_WHAT THE EXERCISE ASKS:_ In the records that follow, find the line with "addScripts packageJson = Ok"; from there, retype every line exactly through the line with "rewrite addScripts_closed_form, addable_spec.", which also belongs to the answer.

-------- RECORDED INFORMATION

(** C20. The replicated state is a queue. After any updates, as long as the sequence
    numbers do not run out, recording, trimming and clearing have not failed, and
    what the state answers is what a list in the order of recording answers: reading
    from a number gives the events recorded from it on, oldest first, an event that
    is reported again while it is queued is recorded once, and the statistics give
    the number of events and their identifiers. *)
Theorem event_queue_refines us :
  Z.of_nat (length us) <= maxSN ->
  exists q, apply_updates us emptyEventQueue = Some q /\
    let a := a_updates us (0, []) in
    NoDup (ids a.2) /\ (forall sn, eqReadEvents sn q = a_read sn a) /\
    (eqReadStats q).1 = length a.2 /\ (eqReadStats q).2 ≡ₚ ids a.2.
Proof.
  intros Hl. destruct (updates_refine us Hl) as (q & Hq & Ha & _). exists q. split; [done|]. simpl.
  destruct (stats_refines q _ Ha) as (Hs1 & Hs2 & _). split; [apply (abs_ids _ _ Ha)|]. split; [|done].
  intros sn. by apply read_refines.
Qed.

Definition queue_witness : list update :=
  [Add (MkMessage 7 0 [1]); Add (MkMessage 9 0 [2]); Add (MkMessage 7 0 [3]); Filter 9; Add (MkMessage 9 0 [4])].
Lemma event_queue_refines_witness :
  exists q, apply_updates queue_witness emptyEventQueue = Some q /\
    let a := a_updates queue_witness (0, []) in
    NoDup (ids a.2) /\ (forall sn, eqReadEvents sn q = a_read sn a) /\
    (eqReadStats q).1 = length a.2 /\ (eqReadStats q).2 ≡ₚ ids a.2.
Proof. apply event_queue_refines. vm_compute. congruence. Defined.
End EventQueue.
(** X12.  The patcher never rejects and never stays pending, whatever the
    host does.  It reads [package.json] once, writes at most once and only
    to [package.json], prints one line, and takes no input. *)
Theorem updatePackageJson_always_resolves (w : world env) :
  (updatePackageJson w).1 = Resolved tt
  ∧ stdin (updatePackageJson w).2 = stdin w
  ∧ ((calls_since w (updatePackageJson w).2
      = [ReadFile ["package.json"]; ConsoleLog skip_message]
      ∧ host (updatePackageJson w).2 = host w)
     ∨ ∃ text message,
         calls_since w (updatePackageJson w).2
         = [ReadFile ["package.json"]; WriteFile ["package.json"] text;
            ConsoleLog message]).
Proof.
  rewrite updatePackageJson_run. cbv zeta.
  destruct (host_readFile _ _) as [content|e];
    [|repeat split; left; split; [by apply calls_since_app | done]].
  destruct (JSON_parse content ≫= addScripts) as [doc|e];
    [|repeat split; left; split; [by apply calls_since_app | done]].
  destruct (host_writeFile _ _ _) as [r h]. repeat split.
  right. eexists _, _. by apply calls_since_app.
Qed.

(** X13.  A manifest that is read and parsed is rewritten exactly when it
    is an object or array whose [scripts] is missing, falsy, or itself an
    object or array.  Any other manifest ([null], a number or string, or
    one whose [scripts] is a truthy primitive) is left alone and reported
    with the line for a missing manifest. *)
Theorem updatePackageJson_writes_iff_addable (w : world env) content packageJson :
  host_readFile ["package.json"] (host w) = Ok content →
  JSON_parse content = Ok packageJson →
  if addable packageJson then
    ∃ packageJson' message,
      addScripts packageJson = Ok packageJson'
      ∧ calls_since w (updatePackageJson w).2
        = [ReadFile ["package.json"];
           WriteFile ["package.json"] (JSON_stringify packageJson' 2 +:+ LF);
           ConsoleLog message]
  else
    updatePackageJson w
    = (Resolved tt,
       World (host w) (stdin w)
         (trace w ++ [ReadFile ["package.json"]; ConsoleLog skip_message])).
Proof.
  intros Hread Hparse. rewrite updatePackageJson_run. cbv zeta.
  rewrite Hread, Hparse. cbn [mbind result_bind].
  rewrite addScripts_closed_form, addable_spec.
  destruct (is_container packageJson && is_container (scripts_holder packageJson));
    [|reflexivity].
  destruct (host_writeFile _ _ _) as [r h].
  eexists _, _. split; [reflexivity|]. by apply calls_since_app.
Qed.

(** X14.  When the manifest is an array, the scripts are assigned as named
    properties, which serialization leaves out: the text written is that
    of the array as it was read, and if the write succeeds the patcher
    still reports that the scripts were added. *)
Theorem updatePackageJson_array_unchanged (w : world env) content elements named :
  host_readFile ["package.json"] (host w) = Ok content →
  JSON_parse content = Ok (JArray elements named) →
  addable (JArray elements named) = true →
  let text := JSON_stringify (JArray elements named) 2 +:+ LF in
  ∃ message,
    calls_since w (updatePackageJson w).2
    = [ReadFile ["package.json"]; WriteFile ["package.json"] text;
       ConsoleLog message]
    ∧ ((host_writeFile ["package.json"] text (host w)).1 = Ok tt →
       message = success_message).
Proof.
  intros Hread Hparse Hadd text. rewrite updatePackageJson_run. cbv zeta.
  rewrite Hread, Hparse. cbn [mbind result_bind].
  rewrite addScripts_closed_form, <- addable_spec, Hadd.
  cbn [with_props]. unfold JSON_stringify.
  rewrite (serialize_array_named _ _ elements _ named). fold text.
  destruct (host_writeFile _ _ _) as [[[]|e] h]; eexists;
    (split; [by apply calls_since_app|]); [done | discriminate].
Qed.

(** X15.  When [scripts] holds an array, the two scripts become named
    properties of that array and are left out of the text: what is written
    is the manifest as it was read, reported as a success if the write
    succeeds. *)
Theorem updatePackageJson_scripts_array_unchanged (w : world env) content
    members elements named :
  host_readFile ["package.json"] (host w) = Ok content →
  JSON_parse content = Ok (JObject members) →
  member "scripts" members = Some (JArray elements named) →
  let text := JSON_stringify (JObject members) 2 +:+ LF in
  ∃ message,
    calls_since w (updatePackageJson w).2
    = [ReadFile ["package.json"]; WriteFile ["package.json"] text;
       ConsoleLog message]
    ∧ ((host_writeFile ["package.json"] text (host w)).1 = Ok tt →
       message = success_message).
Proof.
  intros Hread Hparse Hscripts text. rewrite updatePackageJson_run. cbv zeta.
  rewrite Hread, Hparse. cbn [mbind result_bind].
  rewrite addScripts_closed_form. unfold scripts_holder.
  cbn [props is_container andb]. rewrite Hscripts.
  cbn [ToBoolean is_container with_props props].
  assert (Hsame : ∀ named',
    JSON_stringify (JObject (assign "scripts" (JArray elements named') members)) 2
    = JSON_stringify (JObject members) 2).
  { intros named'. unfold JSON_stringify. cbn [SerializeJSONProperty].
    by rewrite (map_assign _ _ _ _ _ Hscripts). }
  rewrite Hsame. fold text.
  destruct (host_writeFile _ _ _) as [[[]|e] h]; eexists;
    (split; [by apply calls_since_app|]); [done | discriminate].
Qed.
End PatcherFurther.

(** ** The orchestrator *)

Section OrchestratorFacts.
Context {env : Type} `{Host env} {num : Type} `{JsonLib num}.

Lemma detectPackageManager_run (w : world env) :
  detectPackageManager w
  = (Resolved (detected w),
     World (host w) (stdin w)
       (trace w ++ Access ["pnpm-lock.yaml"]
                   :: (if marker_exists "pnpm-lock.yaml" w then []
                       else [Access ["yarn.lock"]]))).
Proof.
  unfold detectPackageManager, detected.
  rewrite run_bind, probe_run.
  assert (Hy : marker_exists "yarn.lock" (record (Access ["pnpm-lock.yaml"]) w)
               = marker_exists "yarn.lock" w) by reflexivity.
  destruct (marker_exists "pnpm-lock.yaml" w); [reflexivity|].
  rewrite run_bind, probe_run, Hy. unfold record. cbn [host stdin trace].
  rewrite <- app_assoc.
  by destruct (marker_exists "yarn.lock" w).
Qed.

(** [main] step by step: each step runs only if the one before resolved. *)
Lemma main_run (templatesDir : node) (w : world env) :
  main templatesDir w
  = match copyDirectory [] templatesDir false
            (record (ConsoleLog "Setting up project templates...") w) with
    | (Resolved _, w1) =>
        match installDependency (detected w1) "prettier-plugin-tailwindcss"
                (before_install w1) with
        | (Resolved _, w3) => updatePackageJson w3
        | (Rejected e, w3) => (Rejected e, w3)
        | (Pending, w3) => (Pending, w3)
        end
    | (Rejected e, w1) => (Rejected e, w1)
    | (Pending, w1) => (Pending, w1)
    end.
Proof.
  unfold main. rewrite run_bind. unfold console_log at 1. cbv beta iota.
  rewrite run_bind.
  destruct (copyDirectory [] templatesDir false _) as [[flag|e|] w1];
    [|reflexivity..].
  rewrite run_bind. unfold console_log at 1. cbv beta iota.
  rewrite run_bind. unfold before_install.
  rewrite detectPackageManager_run. cbn [snd].
  change (detected (record (ConsoleLog "Templates added successfully!") w1))
    with (detected w1).
  rewrite run_bind. reflexivity.
Qed.

Lemma before_install_frame (w1 : world env) :
  host (before_install w1) = host w1
  ∧ stdin (before_install w1) = stdin w1
  ∧ ∃ calls, trace (before_install w1) = trace w1 ++ calls
             ∧ Forall (λ c, is_manifest_call c = false) calls
             ∧ Forall (λ c, is_spawn c = false) calls.
Proof.
  unfold before_install. rewrite detectPackageManager_run.
  cbn [snd host stdin trace record]. split; [done|]. split; [done|].
  eexists. rewrite <- app_assoc. split; [reflexivity|].
  destruct (marker_exists _ _); split; by repeat constructor.
Qed.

----------------

_EXERCISE RESULT:_
      addScripts packageJson = Ok packageJson'
      ∧ calls_since w (updatePackageJson w).2
        = [ReadFile ["package.json"];
           WriteFile ["package.json"] (JSON_stringify packageJson' 2 +:+ LF);
           ConsoleLog message]
  else
    updatePackageJson w
    = (Resolved tt,
       World (host w) (stdin w)
         (trace w ++ [ReadFile ["package.json"]; ConsoleLog skip_message])).
Proof.
  intros Hread Hparse. rewrite updatePackageJson_run. cbv zeta.
  rewrite Hread, Hparse. cbn [mbind result_bind].
  rewrite addScripts_closed_form, addable_spec.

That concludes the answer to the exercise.